Exercise description:
Every line containing "concat" should be identified and copied from the data below.

Items listed in a dataset:
===

(* ===== verification/SshWire.v ===== *)
(** * SSH binary encodings

    Models [kernel/src/ssh/wire.rs]: the reader over a received packet and the
    writer of the encodings of RFC 4251.  Bytes are [Z]; a slice access out of
    range is the error [Truncated]. *)

From S2P Require Import Prelude Text.

Inductive Truncated := truncated.

Record Reader := mkReader { rd_bytes : list Z; rd_pos : nat }.

Definition Read (A : Type) : Type := Exec Reader (Truncated + A).

Definition advance_by (n : nat) (r : Reader) : Reader := mkReader (rd_bytes r) (rd_pos r + n).

(** [b.get(pos..pos + n)]. *)
Definition rd_slice (r : Reader) (n : nat) : option (list Z) :=
  if (rd_pos r + n <=? length (rd_bytes r))%nat then Some (take n (drop (rd_pos r) (rd_bytes r))) else None.

Definition ok_or_truncated {A} (o : option A) : Read A :=
  mret match o with Some a => inr a | None => inl truncated end.

Definition read_u8 : Read Z :=
  r ← get;
  v ←? ok_or_truncated (rd_bytes r !! rd_pos r);
  _ ← modify (advance_by 1);
  mret (inr v).

Definition read_bool : Read bool := v ←? read_u8; mret (inr (negb (v =? 0))).

(** [from_be_bytes]. *)
Definition be_val (l : list Z) : Z := fold_left (λ a b, 256 * a + b) l 0.

Definition read_u32 : Read Z :=
  r ← get;
  s ←? ok_or_truncated (rd_slice r 4);
  _ ← modify (advance_by 4);
  mret (inr (be_val s)).

Definition read_bytes (n : nat) : Read (list Z) :=
  r ← get;
  s ←? ok_or_truncated (rd_slice r n);
  _ ← modify (advance_by n);
  mret (inr s).

Definition read_string : Read (list Z) := n ←? read_u32; read_bytes (Z.to_nat n).

Definition read_utf8 : Read (list (list Z)) := s ←? read_string; mret (inr (from_utf8_lossy s)).

Definition wire_rest (r : Reader) : list Z := drop (rd_pos r `min` length (rd_bytes r)) (rd_bytes r).

(** ** Writing *)

(** [to_be_bytes] of a [u32]. *)
Definition to_be32 (v : Z) : list Z := reverse (le_bytes 4 (v mod U32)).

Definition write_u8 (v : Z) (b : list Z) : list Z := b ++ [v].
Definition write_bool (v : bool) (b : list Z) : list Z := b ++ [Z.b2z v].
Definition write_u32 (v : Z) (b : list Z) : list Z := b ++ to_be32 v.
Definition write_raw (v b : list Z) : list Z := b ++ v.
Definition write_string (v b : list Z) : list Z := write_u32 (Z.of_nat (length v)) b ++ v.

Definition write_mpint (v b : list Z) : list Z :=
  let v := drop_while (λ c, c =? 0) v in
  let b := match v with
           | c :: _ => if negb (Z.land c 128 =? 0) then write_u32 (Z.of_nat (length v) + 1) b ++ [0]
                       else write_u32 (Z.of_nat (length v)) b
           | [] => write_u32 (Z.of_nat (length v)) b
           end in
  b ++ v.

(** ** Messages *)

Inductive Field := FU8 (v : Z) | FBool (v : bool) | FU32 (v : Z) | FString (v : list Z).
Inductive Kind := KU8 | KBool | KU32 | KString.

Definition kind_of (f : Field) : Kind :=
  match f with FU8 _ => KU8 | FBool _ => KBool | FU32 _ => KU32 | FString _ => KString end.

Definition write_field (b : list Z) (f : Field) : list Z :=
  match f with FU8 v => write_u8 v b | FBool v => write_bool v b | FU32 v => write_u32 v b | FString v => write_string v b end.
Definition write_fields (fs : list Field) : list Z := fold_left write_field fs [].

Definition read_field (k : Kind) : Read Field :=
  match k with
  | KU8 => v ←? read_u8; mret (inr (FU8 v))
  | KBool => v ←? read_bool; mret (inr (FBool v))
  | KU32 => v ←? read_u32; mret (inr (FU32 v))
  | KString => v ←? read_string; mret (inr (FString v))
  end.

Fixpoint read_fields (ks : list Kind) : Read (list Field) :=
  match ks with
  | [] => mret (inr [])
  | k :: ks => f ←? read_field k; fs ←? read_fields ks; mret (inr (f :: fs))
  end.

Definition field_ok (f : Field) : Prop :=
  match f with
  | FU8 v => is_byte v
  | FBool _ => True
  | FU32 v => 0 ≤ v < U32
  | FString v => Forall is_byte v ∧ Z.of_nat (length v) < U32
  end.

(** The bytes of one field. *)
Definition field_bytes (f : Field) : list Z :=
  match f with FU8 v => [v] | FBool v => [Z.b2z v] | FU32 v => to_be32 v | FString v => to_be32 (Z.of_nat (length v)) ++ v end.

Lemma write_field_app b f : write_field b f = b ++ field_bytes f.
Proof. destruct f; simpl; unfold write_string, write_u32; rewrite <- ?app_assoc; done. Qed.

Lemma write_fields_bytes fs : write_fields fs = concat (field_bytes <$> fs).
Proof.
  unfold write_fields. assert (H : ∀ b, fold_left write_field fs b = b ++ concat (field_bytes <$> fs)); [|apply H].
  induction fs as [|f fs IH]; intros b; simpl; [by rewrite app_nil_r|]. by rewrite IH, write_field_app, <- app_assoc.
Qed.

Lemma be_val_app l k : be_val (l ++ [k]) = 256 * be_val l + k.
Proof. unfold be_val. by rewrite fold_left_app. Qed.

Lemma be_val_reverse l : be_val (reverse l) = le_val l.
Proof. induction l as [|b l IH]; [done|]. rewrite reverse_cons, be_val_app, IH. simpl. lia. Qed.

Lemma length_to_be32 v : length (to_be32 v) = 4%nat.
Proof. unfold to_be32. by rewrite length_reverse, length_le_bytes. Qed.

Lemma to_be32_val v : 0 ≤ v < U32 → be_val (to_be32 v) = v.
Proof.
  intros Hv. unfold to_be32. rewrite be_val_reverse, le_val_bytes. rewrite (Z.mod_small v U32) by done.
  apply Z.mod_small. unfold U32 in Hv. simpl. lia.
Qed.

(** Reading where the bytes [x] are next. *)
Definition at_bytes (pre x post : list Z) : Reader := mkReader (pre ++ x ++ post) (length pre).

Lemma rd_slice_at pre x post : rd_slice (at_bytes pre x post) (length x) = Some x.
Proof.
  unfold rd_slice, at_bytes; simpl. rewrite !length_app, (proj2 (Nat.leb_le _ _)) by lia.
  by rewrite drop_app_length, take_app_length.
Qed.

Lemma advance_bytes pre x post : advance_by (length x) (at_bytes pre x post) = mkReader (pre ++ x ++ post) (length (pre ++ x)).
Proof. unfold advance_by, at_bytes; simpl. by rewrite length_app. Qed.

Lemma read_bytes_at pre x post : read_bytes (length x) (at_bytes pre x post) = Some (inr x, mkReader (pre ++ x ++ post) (length (pre ++ x))).
Proof.
  unfold read_bytes, get, ok_or_truncated, try_bind, mbind, exec_bind, mret, exec_ret, modify. cbn beta iota.
  by rewrite rd_slice_at, advance_bytes.
Qed.

Lemma read_u32_at pre v post : 0 ≤ v < U32 →
  read_u32 (at_bytes pre (to_be32 v) post) = Some (inr v, mkReader (pre ++ to_be32 v ++ post) (length (pre ++ to_be32 v))).
Proof.
  intros Hv. unfold read_u32, get, ok_or_truncated, try_bind, mbind, exec_bind, mret, exec_ret, modify. cbn beta iota.
  rewrite <- (length_to_be32 v), rd_slice_at, advance_bytes. by rewrite to_be32_val.
Qed.

Lemma read_u8_at pre v post : read_u8 (at_bytes pre [v] post) = Some (inr v, mkReader (pre ++ [v] ++ post) (length (pre ++ [v]))).
Proof.
  unfold read_u8, get, ok_or_truncated, try_bind, mbind, exec_bind, mret, exec_ret, modify. cbn beta iota.
  unfold at_bytes; simpl. rewrite list_lookup_middle by done. unfold advance_by; simpl. by rewrite length_app.
Qed.

(** The bytes [x] and [y] next, read one after the other. *)
Lemma at_bytes_app pre x y post : at_bytes pre (x ++ y) post = at_bytes pre x (y ++ post).
Proof. unfold at_bytes. by rewrite <- app_assoc. Qed.

Lemma at_bytes_next pre x y post : mkReader (pre ++ x ++ y ++ post) (length (pre ++ x)) = at_bytes (pre ++ x) y post.
Proof. unfold at_bytes. by rewrite <- !app_assoc. Qed.

Lemma read_string_at pre v post : Z.of_nat (length v) < U32 →
  let x := to_be32 (Z.of_nat (length v)) ++ v in
  read_string (at_bytes pre x post) = Some (inr v, mkReader (pre ++ x ++ post) (length (pre ++ x))).
Proof.
  intros Hl x. unfold x. rewrite at_bytes_app. unfold read_string, try_bind, mbind, exec_bind.
  rewrite read_u32_at by lia. rewrite Nat2Z.id, at_bytes_next, read_bytes_at. by rewrite <- !app_assoc.
Qed.

Lemma read_field_at pre f post : field_ok f →
  read_field (kind_of f) (at_bytes pre (field_bytes f) post) =
  Some (inr f, mkReader (pre ++ field_bytes f ++ post) (length (pre ++ field_bytes f))).
Proof.
  destruct f as [v|v|v|v]; intros Hf; cbn [kind_of read_field field_bytes field_ok] in *;
    unfold read_bool, try_bind, mbind, exec_bind.
  - by rewrite read_u8_at.
  - rewrite read_u8_at. by destruct v.
  - by rewrite read_u32_at.
  - by rewrite read_string_at by apply Hf.
Qed.

(** C38. Messages survive the wire: whatever fields are written, bytes, booleans,
    32-bit numbers and strings, reading their kinds from the packet, with
    anything in front and behind, gives the fields back and stops behind them. *)
Theorem wire_roundtrip fs pre post : Forall field_ok fs →
  read_fields (kind_of <$> fs) (at_bytes pre (write_fields fs) post) =
  Some (inr fs, mkReader (pre ++ write_fields fs ++ post) (length (pre ++ write_fields fs))).
Proof.
  rewrite write_fields_bytes. revert pre. induction fs as [|f fs IH]; intros pre Hf.
  { simpl. unfold at_bytes. by rewrite app_nil_r. }
  apply Forall_cons in Hf as [Hf Hfs]. rewrite !fmap_cons. cbn [read_fields]. simpl concat. rewrite at_bytes_app.
  unfold try_bind, mbind, exec_bind. rewrite read_field_at by done. cbn beta iota.
  rewrite at_bytes_next, IH by done. unfold mret, exec_ret. by rewrite <- !app_assoc.
Qed.

Lemma wire_roundtrip_witness :
  let fs := [FU8 20; FBool true; FU32 65536; FString [97; 98; 99]] in
  write_fields fs = [20; 1; 0; 1; 0; 0; 0; 0; 0; 3; 97; 98; 99] ∧
  read_fields (kind_of <$> fs) (at_bytes [5] (write_fields fs) [9; 9]) =
    Some (inr fs, mkReader ([5] ++ write_fields fs ++ [9; 9]) (length ([5] ++ write_fields fs))).
Proof.
  intros fs. split; [reflexivity|]. apply (wire_roundtrip fs [5] [9; 9]).
  repeat first [apply Forall_nil_2 | apply Forall_cons_2 | exact I | split | unfold is_byte; lia | unfold U32; simpl; lia | progress cbn].
Defined.

(** ** Multiple-precision integers *)

Lemma be_val_zeros v : be_val (drop_while (λ c, c =? 0) v) = be_val v.
Proof.
  induction v as [|c v IH]; [done|]. simpl drop_while. destruct (Z.eqb_spec c 0) as [->|]; [|done]. rewrite IH. done.
Qed.

(** An [mpint] is a string that holds the value, is not negative (its first bit is
    clear) and has no more leading zeros than that asks for. *)
Lemma mpint_string v : Forall is_byte v → Z.of_nat (length v) + 1 < U32 →
  ∃ x, write_mpint v [] = field_bytes (FString x) ∧ be_val x = be_val v ∧
    match x with [] => True | c :: x' => Z.land c 128 = 0 ∧ (c = 0 → match x' with [] => False | d :: _ => Z.land d 128 ≠ 0 end) end.
Proof.
  intros Hb Hl. unfold write_mpint. pose proof (be_val_zeros v) as Hv.
  assert (Hnz : match drop_while (λ c, c =? 0) v with [] => True | c :: _ => c ≠ 0 end).
  { clear. induction v as [|c v IH]; simpl; [done|]. destruct (Z.eqb_spec c 0); done. }
  destruct (drop_while (λ c, c =? 0) v) as [|c w]; [by exists []|].
  destruct (Z.eqb_spec (Z.land c 128) 0) as [Hc|Hc]; cbn [negb].
  - exists (c :: w). split; [done|]. split; [done|]. split; [done|]. intros ->. done.
  - exists (0 :: c :: w). split; [|split; [by rewrite <- Hv|done]].
    unfold write_u32. rewrite app_nil_l, <- app_assoc. cbn [field_bytes app]. f_equal. f_equal. simpl length. lia.
Qed.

===

Response box:
Lemma write_fields_bytes fs : write_fields fs = concat (field_bytes <$> fs).
  unfold write_fields. assert (H : ∀ b, fold_left write_field fs b = b ++ concat (field_bytes <$> fs)); [|apply H].
  apply Forall_cons in Hf as [Hf Hfs]. rewrite !fmap_cons. cbn [read_fields]. simpl concat. rewrite at_bytes_app.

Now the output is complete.